To uninstall the NVIDIA Driver, run nvidia-uninstall:
$ sudo /usr/bin/nvidia-uninstall

But I dont see those files in /usr/local/cuda-7.5/bin/ or in /usr/bin/

What should I do?

EDIT
I used

sudo apt-get remove --purge nvidia-*

to remove all nvidia drivers and libraries, an I am left with just libcuda1-352 (a cuda runtime lib), when I run

dpkg -l | grep -i nvidia

. And, more importantly, I can now log back in to my X session.
My question now: Can I use this libcuda1-352 to compile a CPU-only C/C++ code through NVCC?

The login loop problem on Ubuntu has been discussed in other threads in this forum if you want to search for them.

Thanks, I did find quite a few login loop issues here, but could not find someone who intends to use cuda/nvcc without an nvidia graphics card.

As as aside, with so many people having this issue, it is a shame that nvidia does not have a single portal to collect some common solutions to this.

One solution, with or without a graphics card, is to not install the OpenGL libraries that come with the driver (and also make no modifications to xorg.conf). This has been discussed elsewhere and it would fix your issue as well.

Furthermore, since you have no need of the driver at all, having no GPU, you should simply not install the GPU driver, but just the rest of the CUDA toolkit. This can be done with careful choice of packages, but if I were doing it, I would simply use the runfile installer method that is described in the documentation:

[url]http://docs.nvidia.com/cuda/cuda-installation-guide-linux/index.html#runfile[/url]
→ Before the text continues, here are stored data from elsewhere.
(** C6, amended.  For an [ArrayDataset] of length [n] over the buffers
    of any array library: an index in [0, n) reads the sample at that
    index from every buffer, and an index in [-n, 0) reads the sample at
    [i + n] (counting from the end).  The dataset has no bounds check and
    no error of its own: reading can fail only at an index outside
    [-n, n), only with the exception a buffer's own indexing raised, and
    it succeeds whenever every buffer's indexing does.  At index 11 of
    the eleven-sample dataset NumPy buffers raise [IndexError], and
    buffers that clamp return the last sample. *)
Theorem ArrayDataset_getitem_int (A : Type)
    (index_row : ndarray A -> Z -> result A) (arrs : list (ndarray A))
    (ds : ArrayDataset.t) (n i : Z) :
  indexes_in_range index_row ->
  ArrayDataset.__init__ arrs = Ok ds ->
  ArrayDataset.__len__ ds = Ok n ->
  (0 <= i < n ->
   exists b, ArrayDataset.getitem_with index_row ds (Int i) = Ok b
     /\ Forall2 (fun (it : item A) (col : ndarray A) =>
                   exists a, it = Row a /\ nth_error col (Z.to_nat i) = Some a)
                b arrs)
  /\ (- n <= i < 0 ->
      exists b, ArrayDataset.getitem_with index_row ds (Int i) = Ok b
        /\ Forall2 (fun (it : item A) (col : ndarray A) =>
                      exists a, it = Row a
                                /\ nth_error col (Z.to_nat (i + n)) = Some a)
                   b arrs)
  /\ (forall e, ArrayDataset.getitem_with index_row ds (Int i) = Raise e ->
      (i < - n \/ n <= i)
      /\ exists arr, In arr arrs /\ index_row arr i = Raise e)
  /\ ((forall arr, In arr arrs -> exists a, index_row arr i = Ok a) ->
      exists b, ArrayDataset.getitem_with index_row ds (Int i) = Ok b)
  /\ ArrayDataset.getitem_with getrow Toy.ds11 (Int 11) = Raise IndexError
  /\ ArrayDataset.getitem_with getrow_clamp Toy.ds11 (Int 11)
     = Ok [Row 110; Row 10].
Proof.
  intros Hlaw Hinit Hlen.
  destruct (init_same_shape arrs ds n Hinit Hlen) as [Harrs Hshape].
  unfold ArrayDataset.getitem_with at 1 2 3 4. rewrite Harrs.
  split; [|split; [|split; [|split; [|split; reflexivity]]]].
  - intros Hi.
    destruct (getitem_int_rows index_row Hlaw arrs n i Hshape ltac:(lia))
      as [b [Hb Hrows]].
    exists b. split; [exact Hb|]. now rewrite Z.mod_small in Hrows by lia.
  - intros Hi.
    destruct (getitem_int_rows index_row Hlaw arrs n i Hshape ltac:(lia))
      as [b [Hb Hrows]].
    exists b. split; [exact Hb|].
    replace (i mod n) with (i + n) in Hrows; [exact Hrows|].
    apply (Z.mod_unique_pos _ _ (-1)); lia.
  - intros e He. apply mapM_raise_source in He. destruct He as [arr [Hin He]].
    change (ndarray_getitem_with index_row arr (Int i))
      with (a <- index_row arr i ;; Ok (Row a)) in He.
    destruct (index_row arr i) as [a|e'] eqn:E; cbn [bind] in He;
      [discriminate|].
    injection He as ->. split; [|now exists arr].
    destruct (Z_lt_ge_dec i (- n)) as [|Hlo]; [now left|].
    destruct (Z_lt_ge_dec i n) as [Hhi|]; [|right; lia].
    rewrite Forall_forall in Hshape. specialize (Hshape arr Hin).
    destruct (index_row_wrap index_row Hlaw arr i ltac:(lia)) as [a [Ha _]].
    congruence.
  - intros Hall. apply mapM_all_ok. intros arr Hin.
    destruct (Hall arr Hin) as [a Ha].
    change (ndarray_getitem_with index_row arr (Int i))
      with (a <- index_row arr i ;; Ok (Row a)).
    rewrite Ha. cbn [bind]. eauto.
Qed.
(** * CounterApp: the wallet session of [src/lib/contract.ts]

    A shallow embedding of the class [CounterContractService] and a
    verification of its connection logic: what [connect] writes into the
    session and when, which wallet requests it issues, how failures travel
    through its two [catch] blocks, and what the read and write operations
    do on a session that is or is not connected.

    The class talks to three things that are not part of the repository:
    the wallet injected at [window.ethereum], the ethers library and the
    chain behind them.  They are modelled as an arbitrary deterministic
    environment [Env] over an arbitrary world type; every theorem of the
    general part holds for all of them.  Each [async] method is run from its
    call to its completion without another method of the service running in
    between (the event loop is not modelled).  [console.log] and
    [console.error] are left out: they return nothing and do not throw. *)

From Stdlib Require Import String Ascii ZArith List Bool Lia DecimalString.
Import ListNotations.
Local Open Scope string_scope.
Local Open Scope Z_scope.

Set Implicit Arguments.

(** ** JavaScript values that the code inspects *)

(** A thrown value, as far as the handlers of [contract.ts] look at it:
    [instanceof Error], [.message] and [.code].  [code] is [Some n] when the
    property is the number [n] and [None] when it is missing or anything that
    is not [=== ] to a number. *)
Inductive JsThrown : Type :=
| JsError (message : string) (code : option Z)   (* err instanceof Error *)
| JsObject (code : option Z)                     (* any other non-nullish value *)
| JsUndefined
| JsNull.

Inductive result (A : Type) : Type :=
| Ok (a : A)
| Throw (e : JsThrown).
Arguments Ok {A} a.
Arguments Throw {A} e.

(** [String.prototype.includes] with a pure ASCII needle.  The file keeps
    strings as UTF-8 bytes; for an ASCII needle a match on bytes is a match
    on UTF-16 code units and the other way round. *)
Fixpoint includes (s needle : string) : bool :=
  String.prefix needle s ||
  match s with
  | EmptyString => false
  | String _ rest => includes rest needle
  end.
(** [bool get(const Key&, Value& value, bool& shouldTransform)] *)
Definition get (key : Key) (value : Value) (shouldTransform : bool)
    (c : ARCLRUCache) : option (bool * Value * bool * ARCLRUCache) :=
  match mainCache_ c !! key with
  | Some p =>
      '(shouldTransform, c) ← updateNodeAccess (Some p) c;
      n ← rd (heap c) (Some p);
      Some (true, val_ n, shouldTransform, c)
  | None => Some (false, value, shouldTransform, c)
  end.

Definition put (key : Key) (value : Value) (c : ARCLRUCache)
  : option (bool * ARCLRUCache) :=
  if bool_decide (0 = capacity_ c) then Some (false, c)
  else match mainCache_ c !! key with
       | Some p => updateExistingNode (Some p) value c
       | None => addNewNode key value c
       end.

Definition checkGhost (key : Key) (c : ARCLRUCache)
  : option (bool * ARCLRUCache) :=
  match ghostCache_ c !! key with
  | Some p =>
      c ← removeFromGhostCache (Some p) c;
      Some (true, with_ghost (delete key (ghostCache_ c)) c)
  | None => Some (false, c)
  end.

Definition increaseCapacity (c : ARCLRUCache) : ARCLRUCache :=
  with_capacity (to_size_t (capacity_ c + 1))
                (to_size_t (ghostCapacity_ c + 1)) c.
(** The flat row the specification describes for a record: the bank
    fields under [Bank_], the invoice fields under [Invoice_], then the
    score and the reason. *)
Definition flat_row (rec : MatchRecord) : list (string * pyval) :=
  (prefixed "Bank_" (file_a_entry rec)
   ++ prefixed "Invoice_" (file_b_entry rec)
   ++ [("Confidence_Score", confidence_score rec);
       ("Match_Reason", match_reason rec)])%list.

(** The report the handler builds from a stored matching result [d]:
    five keys, each with the value stored in [d] or its empty default. *)
Definition full_report (d : list (string * pyval)) : pyval :=
  PDict
    [("summary", default (PDict []) (dict_get d "summary"));
     ("matches", default (PList []) (dict_get d "matches"));
     ("unmatched_bank", default (PList []) (dict_get d "unmatched_file_a_entries"));
     ("unmatched_invoices",
      default (PList []) (dict_get d "unmatched_file_b_entries"));
     ("column_info", default (PDict []) (dict_get d "column_info"))].

(** A matching result of two matches, as the backend sends it. *)
Definition sample_match (bank_ref invoice_ref : string) (score : float)
  : pyval :=
  PDict [("file_a_entry", PDict [("date", PStr "2024-01-05");
                                 ("reference", PStr bank_ref)]);
         ("file_b_entry", PDict [("number", PStr invoice_ref);
                                 ("amount", PInt 120)]);
         ("confidence_score", PFloat score);
         ("match_reason", PStr "amount and date agree")].

Definition sample_matching_result : list (string * pyval) :=
  [("success", PBool true);
   ("summary", PDict [("matched_pairs", PInt 2); ("unmatched_bank", PInt 0);
                      ("unmatched_invoices", PInt 1)]);
   ("matches", PList [sample_match "TRX-1" "INV-7" 0.5%float;
                      sample_match "TRX-2" "INV-9" 0.75%float]);
   ("unmatched_file_a_entries", PList []);
   ("unmatched_file_b_entries", PList [PDict [("number", PStr "INV-3")]]);
   ("message", PStr "done")].

Definition matched_world : world :=
  {| session_state :=
       <["matching_result" := PDict sample_matching_result]> uploaded_session;
     sent := 4; log := [] |}.

(** The records of [sample_matching_result]. *)
Definition sample_record (bank_ref invoice_ref : string) (score : float)
  : MatchRecord :=
  {| file_a_entry := [("date", PStr "2024-01-05"); ("reference", PStr bank_ref)];
     file_b_entry := [("number", PStr invoice_ref); ("amount", PInt 120)];
     confidence_score := PFloat score;
     match_reason := PStr "amount and date agree" |}.

Definition sample_matches : list pyval :=
  [sample_match "TRX-1" "INV-7" 0.5%float;
   sample_match "TRX-2" "INV-9" 0.75%float].

Definition sample_records : list MatchRecord :=
  [sample_record "TRX-1" "INV-7" 0.5%float;
   sample_record "TRX-2" "INV-9" 0.75%float].

(** The session state [initialize_session_state] builds from nothing. *)
Definition default_session : gmap string pyval := list_to_map default_states.

(** The empty session: every workflow key at its default (no stored
    result, no session id, no stage flag), next to the health status of
    the probe run after the reset. *)
Definition empty_session (s : gmap string pyval) : Prop :=
  exists is_connected status,
    s = <["backend_status" := status_dict is_connected status]> default_session.

(** The reset button is rendered. *)
Definition reset_offered (s : gmap string pyval) : bool :=
  flag s "files_uploaded" || flag s "columns_identified"
  || flag s "matching_completed".

(** The session state once a run has initialised it and recorded the
    backend status. *)
Definition initialised (s : gmap string pyval) : Prop :=
  forall key v, In (key, v) default_states -> is_Some (s !! key).
Definition status_known (s : gmap string pyval) : Prop :=
  exists is_connected status,
    s !! "backend_status" = Some (status_dict is_connected status).
Definition settled (s : gmap string pyval) : Prop :=
  initialised s /\ status_known s.
Definition new_or_settled (s : gmap string pyval) : Prop :=
  s = ∅ \/ settled s.

(** The session state after [set_defaults states]. *)
Definition fill_defaults (states : list (string * pyval))
  (s : gmap string pyval) : gmap string pyval :=
  fold_left (fun s kv => match s !! fst kv with
                         | Some _ => s
                         | None => <[fst kv := snd kv]> s
                         end) states s.

(** [c], run from [w], returns normally in a world with the session state
    and the request count of [w]. *)
Definition same_store (w w' : world) : Prop :=
  session_state w' = session_state w /\ sent w' = sent w.
Definition quiet (c : M unit) (w : world) : Prop :=
  wp c (fun _ w' => same_store w w') (fun _ _ => False) w.

(** No button of a handler or of a download is clicked: the run is a plain
    rerun, or a click on reset. *)
Definition idle (i : input) : Prop :=
  clicked i = None \/ clicked i = Some ResetButton.

(** A backend that reports success to every call and sends no session
    id. *)
Definition forgetful : nat -> net_outcome :=
  answers (PDict [("success", PBool true)]).

(** The payload of the examples. *)
Definition match_payload : pyval := PDict [("session_id", PStr "s-1")].

(** [c], run from [w], returns normally, leaves the session state as it
    was, and has shown an error after its one request. *)
Definition fails_cleanly (c : M unit) (w : world) : Prop :=
  exists w', c w = (Ok tt, w')
    /\ session_state w' = session_state w /\ surfaced_error w w'.

(** The sections that follow the status check. *)
Definition workflow (url : string) (net : nat -> net_outcome)
  (display : string -> pyval -> option pyexn) (repr : pyval -> string)
  (i : input) : M unit :=
  upload_section url net display repr i ;;
  identify_section url net display repr i ;;
  match_section url net display repr i ;;
  download_section i ;;
  reset_section i ;;
  sidebar url net repr i.

(** [keeps I J c]: run in a world whose session state satisfies [I], [c]
    returns in one that satisfies [I], or raises in one that satisfies
    [J]. *)
Definition keeps (I J : gmap string pyval -> Prop) {A} (c : M A) : Prop :=
  forall w, I (session_state w) ->
    wp c (fun _ w' => I (session_state w'))
         (fun _ w' => J (session_state w')) w.

(** The waits of a log, in order. *)
Definition slept (l : list effect) : list Z :=
  flat_map (fun ef => match ef with Sleep d => [d] | _ => [] end) l.

(** A backend whose connections time out. *)
Definition connect_times_out : nat -> net_outcome :=
  fun _ => Raises {| cls := ConnectTimeout; str := "connect timeout=45" |}.

(** The request of an upload of the files [bank] and [invoice]. *)
Definition upload_request (url : string) (bank invoice : UploadedFile)
  : request :=
  {| req_method := "POST"; req_url := url ++ "/upload"; req_timeout := 300;
     req_body :=
       Multipart
         [("bank_statement", (name bank, getvalue bank, type bank));
          ("invoices", (name invoice, getvalue invoice, type invoice))] |}.

(** The request of a later stage, with the stored session id. *)
Definition stage_request (url endpoint : string) (session_id : pyval)
  : request :=
  {| req_method := "POST"; req_url := url ++ endpoint; req_timeout := 300;
     req_body := JsonBody (PDict [("session_id", session_id)]) |}.

(** What a handler returns after its writes: the exception of the display
    function, if it raises one. *)
Definition shown (display : string -> pyval -> option pyexn)
  (function : string) (result : pyval) : res unit :=
  match display function result with
  | Some e => Raise e
  | None => Ok tt
  end.

(** The line [make_api_request] prints. *)
Definition debug_line (url endpoint method : string) : effect :=
  Print ("DEBUG: Making " ++ method ++ " request to: " ++ url ++ endpoint).

(** A backend that accepts an upload and sends the session id [s-1] with
    a preprocessing summary. *)
Definition upload_answer : list (string * pyval) :=
  [("success", PBool true); ("session_id", PStr "s-1");
   ("preprocessing_info", PDict [("bank_original_rows", PInt 10)])].

(** A display that fails on every result, as on a result that lacks the
    keys it reads. *)
Definition failing_display : string -> pyval -> option pyexn :=
  fun _ _ => Some (KeyError "preprocessing_info").


(** A stored result of a stage: the JSON object of a response, with a
    true [success] field. *)
Definition successful (v : pyval) : Prop :=
  exists d, v = PDict d
    /\ truthy (default PNone (dict_get d "success")) = true.

Definition none_or_successful (v : pyval) : Prop :=
  v = PNone \/ successful v.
and select “no” when prompted to install the driver. Note that backing out of a corrupted install is more difficult. The simplest solution is to start over with a clean load of the OS. Barring that, the installation guide linked above gives some hints ("Handling conflicting installation methods) about how to uninstall and/or undo an installation using the package manager method so that you can try a different installation using the runfile installer method.

Also, the driver has an extensive readme.